趙金元先是一愣,然后笑道,“何止是好。跟你說吧。現在我們資江市的領導到省里去給省里領導送的都是這個竹筒黑茶,別的什么禮品都不好使,就這個竹筒黑茶最管用。現在就叫花送過來的那點產量,全部給市委市政府給直接包圓了。根本不夠用。”
張有平兩口子對視一眼,都能夠從對方的眼神中看出吃驚的神情。
到了招待所,趙金元讓招待所的人特意準備了熱水,讓張有平兩口子在招待所洗了澡,換了身干凈的衣服。這衣服一換。張有平與劉蕎葉兩口子的形象看起來跟城里人沒有什么差別。不過張有平每天在外面跑,日曬雨淋,皮膚黝黑。只是氣質上已經不是當初在梅子坳種田的小農民了。神采中多了幾分自信。劉蕎葉的變化更大,皮膚變得白皙,臉龐也變得圓潤,穿著也跟得上城里人的時興。活脫脫一個城里的職業女性。
“走,食堂里已經準備好了。”趙金元看著張有平兩口子下來,也是有些愣了一下,然后立即招呼。
“待會還要坐車,就不喝酒了。

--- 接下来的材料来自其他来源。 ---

(** * zap-shift-server: the parcel-delivery REST handlers of [index.js]

    A shallow embedding of the Express route handlers of [src/index.js]
    (the full version of the server: users, riders, parcels, tracking and
    payments) over a small model of the MongoDB collections they touch, and
    the properties the specification states about them.

    Handlers are written in a state-and-exception monad whose state is the
    request's world: the five collections, the response the handler has
    sent, the clock, and a log of every call the handler makes on the
    database, on the identity provider and on the response object. *)

From Stdlib Require Import ZArith NArith Ascii String.
From stdpp Require Import base option list sorting gmap strings.

(** ** Values and documents *)

(** The BSON / JSON values that occur in the documents of this server:
    scalars, ObjectIds (the 12 bytes as a number) and dates (milliseconds
    since the epoch).  Numbers are the integral amounts and counters the
    API carries. *)
Inductive value : Type :=
  | VNull
  | VBool (b : bool)
  | VNum (n : Z)
  | VStr (s : string)
  | VOid (o : N)
  | VDate (t : Z).

#[global] Instance value_eq_dec : EqDecision value.
Proof. solve_decision. Defined.

(** A document (and a JSON object such as [req.body]) is a finite map from
    field names to values; a field that is [undefined] is absent. *)
Abbreviation doc := (gmap string value).

(** JavaScript truthiness of a possibly undefined field: [!x] is
    [negb (truthy x)]. *)
Definition truthy (x : option value) : bool :=
  match x with
  | None => false
  | Some VNull => false
  | Some (VBool b) => b
  | Some (VNum n) => negb (n =? 0)%Z
  | Some (VStr s) => negb (String.eqb s "")
  | Some (VOid _) => true
  | Some (VDate _) => true
  end.

(** The driver serialises an [undefined] field as BSON null
    ([ignoreUndefined] is off by default). *)
Definition bson (x : option value) : value := default VNull x.

(** ** ObjectId *)

Definition hex_digit (c : ascii) : option N :=
  let n := N_of_ascii c in
  if (48 <=? n)%N && (n <=? 57)%N then Some (n - 48)%N
  else if (97 <=? n)%N && (n <=? 102)%N then Some (n - 87)%N
  else if (65 <=? n)%N && (n <=? 70)%N then Some (n - 55)%N
  else None.

Fixpoint parse_hex (acc : N) (s : string) : option N :=
  match s with
  | EmptyString => Some acc
  | String c s' =>
      match hex_digit c with
      | Some d => parse_hex (16 * acc + d)%N s'
      | None => None
      end
  end.

(** [new ObjectId(s)] on a string (bson 6): accepted exactly when [s] is 24
    hexadecimal digits; [None] stands for the BSONError it throws
    otherwise. *)
Definition ObjectId_parse (s : string) : option N :=
  if Nat.eqb (String.length s) 24 then parse_hex 0 s else None.

(** [ObjectId.isValid(id)] on a string: whether the constructor accepts
    it. *)
Definition ObjectId_isValid (s : string) : bool :=
  match ObjectId_parse s with Some _ => true | None => false end.

(** ** Dates: [Date.prototype.toISOString] *)

Fixpoint pad_dec (width : nat) (n : Z) : string :=
  match width with
  | O => ""
  | S w =>
      pad_dec w (n / 10) +:+
      String (ascii_of_N (48 + Z.to_N (n mod 10))) ""
  end.

(** Year, month and day of a day count since 1970-01-01 (proleptic
    Gregorian calendar). *)
Definition civil_from_days (days : Z) : Z * Z * Z :=
  let z := (days + 719468)%Z in
  let era := (z / 146097)%Z in
  let doe := (z mod 146097)%Z in
  let yoe := ((doe - doe / 1460 + doe / 36524 - doe / 146096) / 365)%Z in
  let doy := (doe - (365 * yoe + yoe / 4 - yoe / 100))%Z in
  let mp := ((5 * doy + 2) / 153)%Z in
  let d := (doy - (153 * mp + 2) / 5 + 1)%Z in
  let m := (if (mp <? 10)%Z then mp + 3 else mp - 9)%Z in
  let y := (yoe + era * 400 + (if (m <=? 2)%Z then 1 else 0))%Z in
  (y, m, d).

Definition iso_year (y : Z) : string :=
  if (0 <=? y)%Z && (y <=? 9999)%Z then pad_dec 4 y
  else if (y <? 0)%Z then "-" +:+ pad_dec 6 (- y)
  else "+" +:+ pad_dec 6 y.

Definition toISOString (t : Z) : string :=
  let days := (t / 86400000)%Z in
  let ms := (t mod 86400000)%Z in
  let '(y, m, d) := civil_from_days days in
  iso_year y +:+ "-" +:+ pad_dec 2 m +:+ "-" +:+ pad_dec 2 d +:+ "T" +:+
  pad_dec 2 (ms / 3600000) +:+ ":" +:+ pad_dec 2 (ms / 60000 mod 60) +:+ ":" +:+
  pad_dec 2 (ms / 1000 mod 60) +:+ "." +:+ pad_dec 3 (ms mod 1000) +:+ "Z".

(** ** Collections *)

(** The five collections of the [parcelDB] database. A collection is the
    list of its documents in natural (insertion) order. *)
Inductive coll : Type := Users | Riders | Parcels | Payments | Tracking.

Record db : Type := mkDb {
  users : list doc;
  riders : list doc;
  parcels : list doc;
  payments : list doc;
  tracking : list doc
}.

Definition get_coll (c : coll) (s : db) : list doc :=
  match c with
  | Users => users s
  | Riders => riders s
  | Parcels => parcels s
  | Payments => payments s
  | Tracking => tracking s
  end.

Definition set_coll (c : coll) (l : list doc) (s : db) : db :=
  match c with
  | Users => mkDb l (riders s) (parcels s) (payments s) (tracking s)
  | Riders => mkDb (users s) l (parcels s) (payments s) (tracking s)
  | Parcels => mkDb (users s) (riders s) l (payments s) (tracking s)
  | Payments => mkDb (users s) (riders s) (parcels s) l (tracking s)
  | Tracking => mkDb (users s) (riders s) (parcels s) (payments s) l
  end.

(** A compiled regular expression: its source and its [test] function. *)
Record regexp : Type := mkRegexp {
  re_source : string;
  re_test : string -> bool
}.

以后有的是機會。我們兄弟倆再好好喝酒。”趙金元說道。
“要得要得。也不曉得叫花今年弄了野豬肉沒有。要是有野豬肉的話,我讓陳師傅帶一些過來。”張有平說道。
“他那個養豬場倒是養了幾十頭,看得寶貝似的。估計舍不得殺。那野豬肉呷一回,這豬肉都沒得么子味道了。”趙金元去梅子坳的時候想跟張叫花買一頭野豬都沒買到。那幾十頭野豬雖然吃得多。但是整個園藝場的土都是它們松的。還順便施肥。現在園藝場的茶葉樹完全變了一個樣,跟野豬們也不無關系。這么好的勞動力,張叫花哪里舍得宰?
陳廣賓提著一個塑料袋子過來,里面裝了幾條高級煙,幾瓶高級酒,還有一些糖果。
趙金元從陳廣賓手中接過袋子,“老弟,老弟嫂,這些煙酒、糖果家里一大堆,根本吃不完,你們也分一點回去,幫著哥哥處理掉。”
“不行不行。趙大哥都幫我們這么大的忙了,哪里還能要趙大哥的東西呢?”張有平連連擺手。
“這么見外干什么?你要是看得哥哥我,就什么都不說,直接收下。你看你說要給我茶葉,還幫我到叫花那里敲詐黑茶,我一點都不客氣,直接要了。就這點東西,你都不肯收,是不是看不起哥哥啊?這些東西別人送的。家里多的是,你們收下了也是幫了我大忙。陳師傅,你說是不是?”趙金元讓陳廣賓當說客。
“這話我不敢亂說。但是呢,我們廠子的茶葉銷路好得不得了,外單位想來我們這里弄茶葉,就會給我們廠子送點過年物資。大家都分了不少。這些東西雖然不錯,但拿錢總是買得到。竹筒黑茶,現在是拿錢都買不到。所以,還是我們趙廠長賺了。”陳廣賓笑道。